▸ Task statement: As the answer, set down the lines below from the one containing "text from the" through the one containing "NotAhead c :: r' =>", exactly and inclusively, and no others.

Dataset entries:

(** * Voice-command actions (src/action.py): a shallow embedding

    The development follows the Python module: the text helpers the
    actions rely on ([str.lower], [str.replace], [str.strip], the [re]
    patterns), a small model of dynamically typed Python values, an
    effect monad recording what an action says and does, and then the
    three actions that carry state: [VolumeControl], [YouTubePlayer]
    and [TuneInRadio]. *)

From Stdlib Require Import ZArith NArith List Bool Ascii String Lia.
From Stdlib Require Import Numbers.DecimalString.
Import ListNotations.

#[local] Set Warnings "-register-all".

Local Open Scope string_scope.
Local Open Scope Z_scope.

(** ** Text

    Python strings are sequences of code points.  They are modelled by
    [string], that is by code points 0..255; the character classes below
    are Python's classes on that range. *)

Module Text.

Definition code (c : ascii) : N := N_of_ascii c.

Definition between (lo hi : N) (c : ascii) : bool :=
  (lo <=? code c)%N && (code c <=? hi)%N.

(** [str.isdecimal], the class [\d] of a [str] pattern. *)
Definition isdecimal (c : ascii) : bool := between 48 57 c.

(** Alphanumeric code points (alphabetic, decimal, digit or numeric). *)
Definition isalnum (c : ascii) : bool :=
  between 48 57 c || between 65 90 c || between 97 122 c
  || (code c =? 170)%N || between 178 179 c || (code c =? 181)%N
  || between 185 186 c || between 188 190 c
  || between 192 214 c || between 216 246 c || between 248 255 c.

(** The class [\w] of a [str] pattern: alphanumeric or underscore. *)
Definition isword (c : ascii) : bool := isalnum c || (c =? "_")%char.

(** [str.isspace], the characters removed by [str.strip()]. *)
Definition isspace (c : ascii) : bool :=
  between 9 13 c || between 28 32 c || (code c =? 133)%N || (code c =? 160)%N.

Definition lower_char (c : ascii) : ascii :=
  if between 65 90 c || (between 192 222 c && negb (code c =? 215)%N)
  then ascii_of_N (code c + 32)
  else c.

(** [s.lower()] *)
Fixpoint lower (s : string) : string :=
  match s with
  | EmptyString => EmptyString
  | String c s' => String (lower_char c) (lower s')
  end.

(** White space of a [bytes] object, removed by [bytes.strip()]. *)
Definition bytes_isspace (c : ascii) : bool :=
  between 9 13 c || (code c =? 32)%N.

Fixpoint lstrip_by (sp : ascii -> bool) (s : string) : string :=
  match s with
  | EmptyString => EmptyString
  | String c s' => if sp c then lstrip_by sp s' else s
  end.

Fixpoint rstrip_by (sp : ascii -> bool) (s : string) : string :=
  match s with
  | EmptyString => EmptyString
  | String c s' =>
      match rstrip_by sp s' with
      | EmptyString => if sp c then EmptyString else String c EmptyString
      | r => String c r
      end
  end.

(** [s.strip()] on a [str] *)
Definition strip (s : string) : string := rstrip_by isspace (lstrip_by isspace s).

(** [b.strip()] on a [bytes] *)
Definition bytes_strip (s : string) : string :=
  rstrip_by bytes_isspace (lstrip_by bytes_isspace s).

(** [drop_prefix p s] is [Some r] when [s = p ++ r]. *)
Fixpoint drop_prefix (p s : string) : option string :=
  match p with
  | EmptyString => Some s
  | String a p' =>
      match s with
      | EmptyString => None
      | String b s' => if (a =? b)%char then drop_prefix p' s' else None
      end
  end.

(** [s.replace(old, new, 1)]: only the leftmost occurrence is replaced. *)
Fixpoint replace1 (old new s : string) : string :=
  match drop_prefix old s with
  | Some r => new ++ r
  | None =>
      match s with
      | EmptyString => EmptyString
      | String c s' => String c (replace1 old new s')
      end
  end.

(** [old in s] *)
Fixpoint contains (old s : string) : bool :=
  match drop_prefix old s with
  | Some _ => true
  | None =>
      match s with
      | EmptyString => false
      | String _ s' => contains old s'
      end
  end.

(** [sep.join(l)] *)
Fixpoint join (sep : string) (l : list string) : string :=
  match l with
  | [] => EmptyString
  | [x] => x
  | x :: l' => x ++ sep ++ join sep l'
  end.

Definition is_empty (s : string) : bool :=
  match s with EmptyString => true | _ => false end.

Fixpoint all_space (s : string) : bool :=
  match s with
  | EmptyString => true
  | String c s' => isspace c && all_space s'
  end.

(** [str(n)] and the [%d] conversion of an integer. *)
Definition decimal (n : Z) : string := NilZero.string_of_int (Z.to_int n).

(** Value of a string of decimal digits, most significant first. *)
Fixpoint digits_value (acc : Z) (s : string) : Z :=
  match s with
  | EmptyString => acc
  | String c s' => digits_value (10 * acc + Z.of_N (code c - 48)) s'
  end.

Fixpoint all_decimal (s : string) : bool :=
  match s with
  | EmptyString => true
  | String c s' => isdecimal c && all_decimal s'
  end.

(** [int(s)] for a text already stripped of white space: an optional sign
    and at least one decimal digit (underscores between digits are not
    modelled); [None] stands for [ValueError]. *)
Definition parse_int (s : string) : option Z :=
  match s with
  | EmptyString => None
  | String c ds =>
      if (c =? "-")%char then
        if negb (is_empty ds) && all_decimal ds then Some (- digits_value 0 ds) else None
      else if (c =? "+")%char then
        if negb (is_empty ds) && all_decimal ds then Some (digits_value 0 ds) else None
      else if all_decimal (String c ds) then Some (digits_value 0 (String c ds))
      else None
  end.

End Text.

(** ** Regular expressions

    The fragment of [re] used by the module: a pattern is a sequence of
    items; repetition applies to one-character classes; the engine
    backtracks, leftmost alternative first, as [re] does. *)

Module Re.

Inductive cclass :=
| CWord                (* \w *)
| CDigit               (* \d *)
| CDot                 (* .  : anything but a newline *)
| CChar (c : ascii).   (* a literal character *)

Definition cmatch (k : cclass) (x : ascii) : bool :=
  match k with
  | CWord => Text.isword x
  | CDigit => Text.isdecimal x
  | CDot => negb (x =? "010")%char
  | CChar c => (x =? c)%char
  end.

Inductive item :=
| One (k : cclass)          (* k *)
| Plus (k : cclass)         (* k+ , greedy *)
| Star (k : cclass)         (* k* , greedy *)
| LazyStar (k : cclass)     (* k*? *)
| NotAhead (c : ascii)      (* (?!c) *)
| NotBehind (c : ascii)     (* (?<!c) *)
| GOpen                     (* ( : start of group 1 *)
| GClose.                   (* ) : end of group 1 *)

Definition regex := list item.

(** The literal text [s] as a pattern. *)
Fixpoint lit (s : string) : regex :=
  match s with
  | EmptyString => []
  | String c s' => One (CChar c) :: lit s'
  end.

(** A successful match: the text left after it and group 1. *)
Definition result := (string * option string)%type.

(** A continuation receives the text before the position (reversed), the
    text from the position on, where group 1 was opened and its capture. *)
Definition cont := string -> string -> option string -> option string -> option result.

Fixpoint greedy (k : cclass) (next : cont)
         (prev rest : string) (gs cap : option string) : option result :=
  match rest with
  | String x rest' =>
      if cmatch k x then
        match greedy k next (String x prev) rest' gs cap with
        | Some r => Some r
        | None => next prev rest gs cap
        end
      else next prev rest gs cap
  | EmptyString => next prev rest gs cap
  end.

Fixpoint lazy (k : cclass) (next : cont)
         (prev rest : string) (gs cap : option string) : option result :=
  match next prev rest gs cap with
  | Some r => Some r
  | None =>
      match rest with
      | String x rest' =>
          if cmatch k x then lazy k next (String x prev) rest' gs cap else None
      | EmptyString => None
      end
  end.

(** Text consumed between the position [from] and the later position [to]. *)
Definition consumed (from to : string) : string :=
  substring 0 (String.length from - String.length to) from.

Fixpoint run (r : regex) (prev rest : string) (gs cap : option string)
  : option result :=
  match r with
  | [] => Some (rest, cap)
  | One k :: r' =>
      match rest with
      | String x rest' =>
          if cmatch k x then run r' (String x prev) rest' gs cap else None
      | EmptyString => None
      end
  | Plus k :: r' =>
      match rest with
      | String x rest' =>
          if cmatch k x then greedy k (run r') (String x prev) rest' gs cap else None
      | EmptyString => None
      end
  | Star k :: r' => greedy k (run r') prev rest gs cap
  | LazyStar k :: r' => lazy k (run r') prev rest gs cap
  | NotAhead c :: r' =>
      match rest with
      | String x _ => if (x =? c)%char then None else run r' prev rest gs cap
      | EmptyString => run r' prev rest gs cap
      end
  | NotBehind c :: r' =>
      match prev with
      | String x _ => if (x =? c)%char then None else run r' prev rest gs cap
      | EmptyString => run r' prev rest gs cap
      end
  | GOpen :: r' => run r' prev rest (Some rest) cap
  | GClose :: r' =>
      run r' prev rest gs
          (match gs with Some from => Some (consumed from rest) | None => cap end)
  end.

(** A match object: [group()] and [group(1)]. *)
Record match_obj := { group0 : string; group1 : option string }.

Fixpoint search_from (r : regex) (prev rest : string) : option match_obj :=
  match run r prev rest None None with
  | Some (after, cap) => Some {| group0 := consumed rest after; group1 := cap |}
  | None =>
      match rest with
      | EmptyString => None
      | String x rest' => search_from r (String x prev) rest'
      end
  end.

(** [re.search(r, s)] *)
Definition search (r : regex) (s : string) : option match_obj :=
  search_from r EmptyString s.

(** [re.findall(r, s)] for a pattern without groups: the matches from
    left to right, not overlapping.  [skip] counts the characters of the
    last match that the scan still has to pass. *)
Fixpoint findall_from (r : regex) (prev rest : string) (skip : nat) : list string :=
  match skip with
  | S n =>
      match rest with
      | EmptyString => []
      | String x rest' => findall_from r (String x prev) rest' n
      end
  | O =>
      match run r prev rest None None with
      | Some (after, _) =>
          consumed rest after ::
          match rest with
          | EmptyString => []
          | String x rest' =>
              findall_from r (String x prev) rest'
                           (String.length rest - String.length after - 1)
          end
      | None =>
          match rest with
          | EmptyString => []
          | String x rest' => findall_from r (String x prev) rest' 0
          end
      end
  end.

Definition findall (r : regex) (s : string) : list string :=
  findall_from r EmptyString s 0.

End Re.

(** ** Python values

    The values that flow through the players come from [youtube_dl] and
    from [json.loads]; they are dynamically typed, and the code indexes
    them without checking their shape. *)

Inductive exn :=
| AttributeError | IndexError | KeyError | TypeError | ValueError
| RuntimeError | URLError | CalledProcessError | OSError.

(** A dictionary is a list of entries with distinct keys, in insertion
    order. *)
Inductive pyval :=
| PNone
| PBool (b : bool)
| PInt (n : Z)
| PStr (s : string)
| PList (l : list pyval)
| PDict (d : list (string * pyval)).

(** Truth value of an object, as tested by [if x] and [not x]. *)
Definition truthy (v : pyval) : bool :=
  match v with
  | PNone => false
  | PBool b => b
  | PInt n => negb (n =? 0)
  | PStr s => negb (Text.is_empty s)
  | PList l => match l with [] => false | _ => true end
  | PDict d => match d with [] => false | _ => true end
  end.

Fixpoint assoc (k : string) (d : list (string * pyval)) : option pyval :=
  match d with
  | [] => None
  | (k', v) :: d' => if (k =? k')%string then Some v else assoc k d'
  end.

(** [v[k]] for a string key [k]. *)
Definition getitem_key (v : pyval) (k : string) : exn + pyval :=
  match v with
  | PDict d => match assoc k d with Some x => inr x | None => inl KeyError end
  | _ => inl TypeError
  end.

(** [v[0]] *)
Definition getitem_0 (v : pyval) : exn + pyval :=
  match v with
  | PList l => match l with x :: _ => inr x | [] => inl IndexError end
  | PStr s => match s with String c _ => inr (PStr (String c "")) | "" => inl IndexError end
  | PDict _ => inl KeyError
  | _ => inl TypeError
  end.

Fixpoint chars (s : string) : list pyval :=
  match s with
  | EmptyString => []
  | String c s' => PStr (String c "") :: chars s'
  end.

(** The elements visited by [for x in v]. *)
Definition iterate (v : pyval) : exn + list pyval :=
  match v with
  | PList l => inr l
  | PDict d => inr (map (fun kv => PStr (fst kv)) d)
  | PStr s => inr (chars s)
  | _ => inl TypeError
  end.

(** [v == s] for a string [s]. *)
Definition eq_str (v : pyval) (s : string) : bool :=
  match v with
  | PStr s' => (s' =? s)%string
  | _ => false
  end.

(** ** Effects

    An action speaks through [say], logs, runs shell commands, talks to
    the network and drives a media player and the GPIO library.  Each of
    these is recorded as an event; the state of the object ([self]) and
    of the GPIO library is threaded through. *)

Inductive callback := YouTube_on_input_event | TuneIn_on_input_event.

Inductive edge := RISING | FALLING | BOTH.
Inductive pull := PUD_OFF | PUD_DOWN | PUD_UP.

Inductive event :=
| Say (text : string)              (* self.say(text) *)
| Log (level : string) (msg : pyval)
| Shell (cmd : string)             (* subprocess.call / check_output *)
| UrlOpen (url : string)           (* urllib.request.urlopen *)
| YdlExtract (query : string)      (* YoutubeDL.extract_info *)
| MediaNew (url : pyval)           (* instance.media_new(url) *)
| SetMedia                         (* player.set_media(media) *)
| PlayerPlay                       (* player.play() *)
| PlayerStop                       (* player.stop() *)
| Sleep                            (* time.sleep(1) *)
| GpioSetmode
| GpioSetup (channel : Z) (p : pull).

▸ The answer:
    text from the position on, where group 1 was opened and its capture. *)
Definition cont := string -> string -> option string -> option string -> option result.

Fixpoint greedy (k : cclass) (next : cont)
         (prev rest : string) (gs cap : option string) : option result :=
  match rest with
  | String x rest' =>
      if cmatch k x then
        match greedy k next (String x prev) rest' gs cap with
        | Some r => Some r
        | None => next prev rest gs cap
        end
      else next prev rest gs cap
  | EmptyString => next prev rest gs cap
  end.

Fixpoint lazy (k : cclass) (next : cont)
         (prev rest : string) (gs cap : option string) : option result :=
  match next prev rest gs cap with
  | Some r => Some r
  | None =>
      match rest with
      | String x rest' =>
          if cmatch k x then lazy k next (String x prev) rest' gs cap else None
      | EmptyString => None
      end
  end.

(** Text consumed between the position [from] and the later position [to]. *)
Definition consumed (from to : string) : string :=
  substring 0 (String.length from - String.length to) from.

Fixpoint run (r : regex) (prev rest : string) (gs cap : option string)
  : option result :=
  match r with
  | [] => Some (rest, cap)
  | One k :: r' =>
      match rest with
      | String x rest' =>
          if cmatch k x then run r' (String x prev) rest' gs cap else None
      | EmptyString => None
      end
  | Plus k :: r' =>
      match rest with
      | String x rest' =>
          if cmatch k x then greedy k (run r') (String x prev) rest' gs cap else None
      | EmptyString => None
      end
  | Star k :: r' => greedy k (run r') prev rest gs cap
  | LazyStar k :: r' => lazy k (run r') prev rest gs cap
  | NotAhead c :: r' =>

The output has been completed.